Canada’s 100 highest-paid business leaders earned an average of $14.3 million in 2021, breaking the previous record of $11.8 million set in 2018, according to a report by the Canadian Center for Policy Alternatives (CCPA).
Report author and CCPA senior economist David Macdonald said these 100 presidents and chief executive officers (CEOs), who are mostly men, earned 243 times the average Canadian worker’s salary in 2021, while in 2018, their average compensation was 227 times higher.
The report writes that most of the money these CEOs made came not from their salaries, but from so-called variable pay, which includes bonuses, stock options and stock. This ratio has increased over the years, with 83% of total CEO compensation in 2021 made up of variable pay, up from 69% in 2008, according to the report.

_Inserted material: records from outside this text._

(** X9. A record set whose tag resolves to non-empty names, whose records
    all encode and whose write succeeds adds one entry to the journal of
    its destination key, the bytes of its records in order, and leaves the
    other journals as they were. *)
Theorem emit_recordSet_written (output : TDOutput) (recordSet : FluentRecordSet)
    (st : emitter_state) :
  registry_wf (em_daemon st) ->
  (resolve output (Tag recordSet)).1 ≠ "" ->
  (resolve output (Tag recordSet)).2 ≠ "" ->
  Forall (λ record, (msgpack (record_entry record)).2 = None)
         (Records recordSet) ->
  Write_error (destination_key LowerCase output (Tag recordSet))
              (encoded_bytes msgpack (Records recordSet)) = None ->
  let r := emit_recordSet LowerCase msgpack Write_error output recordSet st in
  r.2 = None ∧
  em_journals r.1 =
    <[destination_key LowerCase output (Tag recordSet) :=
        default [] (em_journals st
                      !! destination_key LowerCase output (Tag recordSet)) ++
        [encoded_bytes msgpack (Records recordSet)]]> (em_journals st) ∧
  is_Some (spoolers (em_daemon r.1)
             !! destination_key LowerCase output (Tag recordSet)).
Proof.
  intros Hwf Hd Ht Henc Hwrite. cbv zeta. unfold emit_recordSet.
  pose proof (registry_wf_getSpooler LowerCase output (Tag recordSet)
                (em_daemon st) Hwf) as Hwf'.
  rewrite getSpooler_unfold in *.
  rewrite decide_False in * by (intros [?|?]; done).
  cbv zeta in *. cbn [fst snd] in *.
  fold (destination_key LowerCase output (Tag recordSet)) in *.
  set (key := destination_key LowerCase output (Tag recordSet)) in *.
  set (sp := spawnSpooler _ _ key (em_daemon st)) in *.
  pose proof (spawnSpooler_registers
                (normalizeDatabaseName LowerCase (resolve output (Tag recordSet)).1).1
                (normalizeTableName LowerCase (resolve output (Tag recordSet)).2).1
                key (em_daemon st)) as Hreg.
  fold sp in Hreg.
  destruct Hwf' as (Hentry & _). destruct (Hentry key sp.2 Hreg) as (d & t & Hheap).
  rewrite encodeRecords_all by done. simpl. rewrite Hheap. simpl.
  unfold journal_Write. rewrite Hwrite. simpl. split_and!; [done|done|].
  rewrite Hreg. eauto.
Qed.
(** X1: each vector shape operation leaves the geometry of the shape in the
    attributes of its element, as the text of the numbers passed: [cx], [cy],
    [r] for a circle; [cx], [cy], [rx], [ry] for an ellipse; [x], [y], [width],
    [height] for a rectangle; [x1], [y1], [x2], [y2] for a line.  This holds
    with and without a style object (without one the call throws after these
    writes). *)
Theorem svg_geometry_attributes `{ColorUtil} (element : nat) (style : option Style)
    (doc : Document) (a b c d : num) :
  is_Some (doc !! element) →
  (let doc' := store_after (svg.circle element a b c style) doc in
   attribute doc' element "cx" = Some (num_to_string a)
   ∧ attribute doc' element "cy" = Some (num_to_string b)
   ∧ attribute doc' element "r" = Some (num_to_string c))
  ∧ (let doc' := store_after (svg.ellipse element a b c d style) doc in
     attribute doc' element "cx" = Some (num_to_string a)
     ∧ attribute doc' element "cy" = Some (num_to_string b)
     ∧ attribute doc' element "rx" = Some (num_to_string c)
     ∧ attribute doc' element "ry" = Some (num_to_string d))
  ∧ (let doc' := store_after (svg.rect element a b c d style) doc in
     attribute doc' element "x" = Some (num_to_string a)
     ∧ attribute doc' element "y" = Some (num_to_string b)
     ∧ attribute doc' element "width" = Some (num_to_string c)
     ∧ attribute doc' element "height" = Some (num_to_string d))
  ∧ (let doc' := store_after (svg.line element a b c d style) doc in
     attribute doc' element "x1" = Some (num_to_string a)
     ∧ attribute doc' element "y1" = Some (num_to_string b)
     ∧ attribute doc' element "x2" = Some (num_to_string c)
     ∧ attribute doc' element "y2" = Some (num_to_string d)).
Proof.
  intros He.
  assert (∀ op g name n,
            (∀ doc, svg.call op element style doc
                    = svg.draw element style
                        (alter (dom.set_attributes (write_all g)) element doc)) →
            NoDup (map fst g) → (name, number n) ∈ g → name ∉ style_names →
            attribute (store_after (svg.call op element style) doc) element name
            = Some (num_to_string n)) as Hattr.
  { intros op g name n Hcall Hnd Hin Hname.
    by apply (svg_geometry_attribute op element style doc g name (number n)). }
  split; [|split; [|split]].
  - destruct (svg_call_draw (svg.Circle a b c) element style) as (g & _ & Hnd & Hcall & ->).
    repeat split; apply (Hattr (svg.Circle a b c) _ _ _ Hcall Hnd);
      first [set_solver | not_a_style_name].
  - destruct (svg_call_draw (svg.Ellipse a b c d) element style)
      as (g & _ & Hnd & Hcall & ->).
    repeat split; apply (Hattr (svg.Ellipse a b c d) _ _ _ Hcall Hnd);
      first [set_solver | not_a_style_name].
  - destruct (svg_call_draw (svg.Rect a b c d) element style)
      as (g & _ & Hnd & Hcall & ->).
    repeat split; apply (Hattr (svg.Rect a b c d) _ _ _ Hcall Hnd);
      first [set_solver | not_a_style_name].
  - destruct (svg_call_draw (svg.Line a b c d) element style)
      as (g & _ & Hnd & Hcall & ->).
    repeat split; apply (Hattr (svg.Line a b c d) _ _ _ Hcall Hnd);
      first [set_solver | not_a_style_name].
Qed.
(** * Recipe segmentation and chunking pipeline of [01_data_preparation.ipynb]

    The notebook is a straight-line script over two data frames (the pages of
    the book and its table of contents) followed by a loop that cuts every
    recipe description into chunks.  The development below embeds

    - cell 3 / cell 4: the dtype that [pd.DataFrame] infers for the
      [page_number] column of the two frames;
    - cell 5 / cell 6: the two boolean-mask filters ([level == 2],
      [between(23, 449)]);
    - cell 7: [sort_values], [pd.merge_asof(direction='backward')],
      [groupby('title', sort=False)] and the [' '.join];
    - cell 9: [RecursiveCharacterTextSplitter(chunk_size=1000,
      chunk_overlap=100).split_text] and the loop building the documents.

    Python strings are sequences of Unicode code points, so a string is a list
    of code points; Python integers are unbounded, so they are [Z]. *)

From Stdlib Require Import ZArith NArith List Bool Lia Permutation Sorted.
From Stdlib Require Import Ascii.
From Stdlib Require String.
Import String.StringSyntax.
Delimit Scope string_scope with string.
Import ListNotations.
Open Scope Z_scope.

(** ** Python strings *)

Definition char := N.
Definition str := list char.

(** A string literal of the notebook (ASCII only) as a Python string. *)
Definition lit (s : String.string) : str :=
  map N_of_ascii (String.list_ascii_of_string s).

Fixpoint str_eqb (a b : str) : bool :=
  match a, b with
  | [], [] => true
  | x :: a', y :: b' => N.eqb x y && str_eqb a' b'
  | _, _ => false
  end.

(** [len(s)] *)
Definition len (s : str) : Z := Z.of_nat (length s).

(** [sep.join(l)] *)
Fixpoint join (sep : str) (l : list str) : str :=
  match l with
  | [] => []
  | x :: rest =>
      match rest with
      | [] => x
      | _ :: _ => x ++ sep ++ join sep rest
      end
  end.

(** ** The data frames

    A frame is the list of its rows, in row order; [reset_index(drop=True)]
    renumbers the rows and changes nothing else.  The values have the types
    they have in the notebook's run: integers for page numbers and levels,
    strings for titles and texts.  The dtype of the [page_number] column, which
    [merge_asof] looks at, is kept beside the rows. *)

(** A row of [book_df]: columns [page_number], [text]. *)
Record BookRow := { page_number : Z; text : str }.

(** A row of [doc_toc]: columns [level], [title], [page_number] (the last one
    is [toc_page_number] here, to tell it from the column of [book_df]). *)
Record TocRow := { level : Z; title : str; toc_page_number : Z }.

(** A row of [recipes_combined]: columns [recipe], [description]. *)
Record Recipe := { recipe : str; description : str }.

(** The dtype of a [page_number] column. *)
Inductive dtype := int64 | object.

(** [pd.DataFrame(book_pdf)] and [pd.DataFrame(doc.get_toc(), columns=...)]
    infer the dtype of a column from its values: [int64] for a column of
    Python integers, [object] for a column that holds no value at all.  The
    boolean indexing of cells 5 and 6, [reset_index] and [sort_values] keep
    the dtype of the frame they are applied to, rows or no rows. *)
Definition inferred_dtype {A : Type} (data : list A) : dtype :=
  match data with
  | [] => object
  | _ :: _ => int64
  end.

(** [Series.between(lo, hi)], inclusive on both sides. *)
Definition between (lo hi x : Z) : bool := (lo <=? x) && (x <=? hi).

(** [df.sort_values(col)] with pandas' default [kind='quicksort']: the result
    holds the same rows, in non-decreasing order of the column.  The default
    kind is not a stable sort, so nothing is promised about the relative order
    of rows with equal keys; the interface records exactly what is promised. *)
Class SortValues := {
  sort_values : forall {A : Type}, (A -> Z) -> list A -> list A;
  sort_values_perm :
    forall (A : Type) (key : A -> Z) (l : list A),
      Permutation (sort_values key l) l;
  sort_values_sorted :
    forall (A : Type) (key : A -> Z) (l : list A),
      StronglySorted (fun x y => key x <= key y) (sort_values key l)
}.

(** One sorter meeting the interface: insertion sort, each row going in front
    of the rows after it that have the same key, which keeps equal keys in
    their original order. *)
Fixpoint insert_by {A : Type} (key : A -> Z) (x : A) (l : list A) : list A :=
  match l with
  | [] => [x]
  | y :: l' => if key x <=? key y then x :: l else y :: insert_by key x l'
  end.

Fixpoint insertion_sort {A : Type} (key : A -> Z) (l : list A) : list A :=
  match l with
  | [] => []
  | x :: l' => insert_by key x (insertion_sort key l')
  end.

(** Another one: each row goes past the rows after it that have the same key,
    which puts equal keys in the reverse of their original order. *)
Fixpoint insert_past {A : Type} (key : A -> Z) (x : A) (l : list A) : list A :=
  match l with
  | [] => [x]
  | y :: l' => if key x <? key y then x :: l else y :: insert_past key x l'
  end.

Fixpoint reversing_sort {A : Type} (key : A -> Z) (l : list A) : list A :=
  match l with
  | [] => []
  | x :: l' => insert_past key x (reversing_sort key l')
  end.

(** [Series.is_monotonic_increasing]: what [merge_asof] checks of both keys. *)
Fixpoint is_monotonic {A : Type} (key : A -> Z) (l : list A) : bool :=
  match l with
  | [] => true
  | x :: rest =>
      match rest with
      | [] => true
      | y :: _ => (key x <=? key y) && is_monotonic key rest
      end
  end.

Fixpoint last_opt {A : Type} (l : list A) : option A :=
  match l with
  | [] => None
  | x :: rest => match rest with [] => Some x | _ :: _ => last_opt rest end
  end.

(** The backward search of [merge_asof]: the last row of the right frame whose
    key is less than or equal to the left key ([allow_exact_matches=True]). *)
Definition asof_backward (right : list TocRow) (k : Z) : option TocRow :=
  last_opt (filter (fun r => toc_page_number r <=? k) right).

(** [pd.merge_asof(left, right, on='page_number', direction='backward')]: a
    left join, one output row per left row, in the order of the left frame; the
    right columns are missing (NaN) where no right row matches.  It raises
    [MergeError] when the two key columns have not the same dtype, or have a
    dtype that is not numeric, and [ValueError] when a key column is not
    sorted; an exception is [None] here. *)
Definition merge_asof (left_dtype right_dtype : dtype)
  (left : list BookRow) (right : list TocRow)
  : option (list (BookRow * option TocRow)) :=
  match left_dtype, right_dtype with
  | int64, int64 =>
      if is_monotonic page_number left && is_monotonic toc_page_number right
      then Some (map (fun l => (l, asof_backward right (page_number l))) left)
      else None
  | _, _ => None
  end.

(** [groupby(key, sort=False)]: groups are listed in the order in which their
    key first appears, rows keep their order inside a group, and rows whose key
    is missing are left out ([dropna=True], the default). *)
Fixpoint add_to_group {V : Type} (k : str) (v : V) (groups : list (str * list V))
  : list (str * list V) :=
  match groups with
  | [] => [(k, [v])]
  | (k', vs) :: rest =>
      if str_eqb k k' then (k', vs ++ [v]) :: rest
      else (k', vs) :: add_to_group k v rest
  end.

Definition groupby_step {V : Type} (groups : list (str * list V))
  (row : option str * V) : list (str * list V) :=
  match fst row with
  | None => groups
  | Some k => add_to_group k (snd row) groups
  end.

Definition groupby {V : Type} (rows : list (option str * V)) : list (str * list V) :=
  fold_left groupby_step rows [].

(** ** Cells 5 to 7 *)

(** Cell 5: [doc_toc[doc_toc['level'] == 2].reset_index(drop=True)]; the level
    is a parameter here, the notebook passes 2. *)
Definition recipes_toc (recipe_level : Z) (doc_toc : list TocRow) : list TocRow :=
  filter (fun r => level r =? recipe_level) doc_toc.

(** Cell 6: [book_df[book_df['page_number'].between(23, 449)]]; the bounds are
    parameters here, the notebook passes 23 and 449. *)
Definition recipes_df (first_page last_page : Z) (book_df : list BookRow)
  : list BookRow :=
  filter (fun p => between first_page last_page (page_number p)) book_df.

Section Cell7.
Context {sorter : SortValues}.

(** [merged], from the two frames of cells 5 and 6: their rows and the dtypes
    of their [page_number] columns. *)
Definition merged (pages_dtype toc_dtype : dtype)
  (pages : list BookRow) (toc : list TocRow)
  : option (list (BookRow * option TocRow)) :=
  merge_asof pages_dtype toc_dtype
    (sort_values page_number pages) (sort_values toc_page_number toc).

(** [merged.groupby('title', sort=False)], keeping whole rows in the groups
    (the notebook goes on with their [text] column only). *)
Definition grouped (rows : list (BookRow * option TocRow))
  : list (str * list BookRow) :=
  groupby (map (fun row => (option_map title (snd row), fst row)) rows).

(** [['text'].apply(lambda texts: ' '.join(texts)).reset_index().rename(...)] *)
Definition join_texts (groups : list (str * list BookRow)) : list Recipe :=
  map (fun g => {| recipe := fst g;
                   description := join (lit " "%string) (map text (snd g)) |}) groups.

Definition recipes_combined (pages_dtype toc_dtype : dtype)
  (pages : list BookRow) (toc : list TocRow)
  : option (list Recipe) :=
  option_map (fun rows => join_texts (grouped rows))
    (merged pages_dtype toc_dtype pages toc).
End Cell7.

(** The whole of cells 3 to 7, from the extracted pages and outline:
    [book_df] and [doc_toc] are the rows handed to [pd.DataFrame], from which
    the dtypes come; the frames of cells 5 and 6 inherit them. *)
Definition pipeline {sorter : SortValues} (recipe_level first_page last_page : Z)
  (book_df : list BookRow) (doc_toc : list TocRow) : option (list Recipe) :=
  recipes_combined (inferred_dtype book_df) (inferred_dtype doc_toc)
                   (recipes_df first_page last_page book_df)
                   (recipes_toc recipe_level doc_toc).

Definition notebook_recipes {sorter : SortValues}
  (book_df : list BookRow) (doc_toc : list TocRow) : option (list Recipe) :=
  pipeline 2 23 449 book_df doc_toc.

(** The frame [merged] of cell 7 alone. *)
Definition merged_frame {sorter : SortValues}
  (recipe_level first_page last_page : Z)
  (book_df : list BookRow) (doc_toc : list TocRow)
  : option (list (BookRow * option TocRow)) :=
  merged (inferred_dtype book_df) (inferred_dtype doc_toc)
         (recipes_df first_page last_page book_df)
         (recipes_toc recipe_level doc_toc).

(** ** Cell 9: the text splitter

    [RecursiveCharacterTextSplitter] comes from the [langchain_text_splitters]
    package; the notebook builds it with [chunk_size=1000] and
    [chunk_overlap=100], and every other constructor argument keeps the default
    of the package: [separators = ["\n\n", "\n", " ", ""]],
    [keep_separator=True], [is_separator_regex=False], [length_function=len]
    and [strip_whitespace=True].  The definitions follow the methods of the
    package that [split_text] runs ([_split_text], [_split_text_with_regex],
    [_merge_splits], [_join_docs]), one definition per method or loop. *)

(** A failing Python statement ([IndexError]) is [None]. *)
Definition bind {A B : Type} (m : option A) (f : A -> option B) : option B :=
  match m with
  | Some a => f a
  | None => None
  end.

Notation "x <- m ;; k" := (bind m (fun x => k))
  (at level 61, m at next level, right associativity).

(** [str.isspace] on one code point: the white-space code points of Unicode. *)
Definition isspace (c : char) : bool :=
  ((9 <=? c) && (c <=? 13) || (28 <=? c) && (c <=? 32) || (c =? 133)
   || (c =? 160) || (c =? 5760) || (8192 <=? c) && (c <=? 8202)
   || (c =? 8232) || (c =? 8233) || (c =? 8239) || (c =? 8287)
   || (c =? 12288))%N.

Fixpoint lstrip (s : str) : str :=
  match s with
  | [] => []
  | c :: rest => if isspace c then lstrip rest else s
  end.

Definition rstrip (s : str) : str := rev (lstrip (rev s)).

(** [s.strip()] *)
Definition strip (s : str) : str := rstrip (lstrip s).

Definition is_empty {A : Type} (l : list A) : bool :=
  match l with
  | [] => true
  | _ :: _ => false
  end.

(** [text.startswith(sep)] *)
Fixpoint startswith (sep text : str) : bool :=
  match sep with
  | [] => true
  | a :: sep' =>
      match text with
      | [] => false
      | c :: text' => N.eqb a c && startswith sep' text'
      end
  end.

(** [re.search(re.escape(sep), text)]: does the literal [sep] occur in [text]? *)
Fixpoint search (sep text : str) : bool :=
  startswith sep text
  || match text with
     | [] => false
     | _ :: text' => search sep text'
     end.

(** [re.split(re.escape(sep), text)] for a non-empty literal [sep]: the pieces
    between the occurrences of [sep], found from left to right without overlap.
    [skip] counts the characters of a matched separator still to pass over;
    [piece] is the piece being read. *)
Fixpoint re_split_from (sep : str) (skip : nat) (piece text : str) : list str :=
  match text with
  | [] => [piece]
  | c :: rest =>
      match skip with
      | S k => re_split_from sep k piece rest
      | O =>
          if startswith sep text
          then piece :: re_split_from sep (pred (length sep)) [] rest
          else re_split_from sep O (piece ++ [c]) rest
      end
  end.

Definition re_split (sep text : str) : list str := re_split_from sep 0 [] text.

“The last two years really illustrate what’s wrong with CEO compensation,” said David Macdonald. “Variable compensation is supposed to be linked to company performance, but the COVID-19 pandemic has shown that this is not always the case. »
When companies are going through tough economic times, like in 2020, they often change compensation rules to make sure executive compensation doesn’t suffer too much, he explained; and when companies do well, such as during high inflation, executives benefit.
“In 2020, half of the CEOs on the list received government support and possibly changed their bonus formulas to exclude the negative impact of the pandemic on their remuneration. »
2021 CEO pay trends likely continued into 2022 as they were driven by historically high profits and inflation, says David Macdonald, despite Bank of Canada efforts to rein in inflation with steep rate hikes of interest.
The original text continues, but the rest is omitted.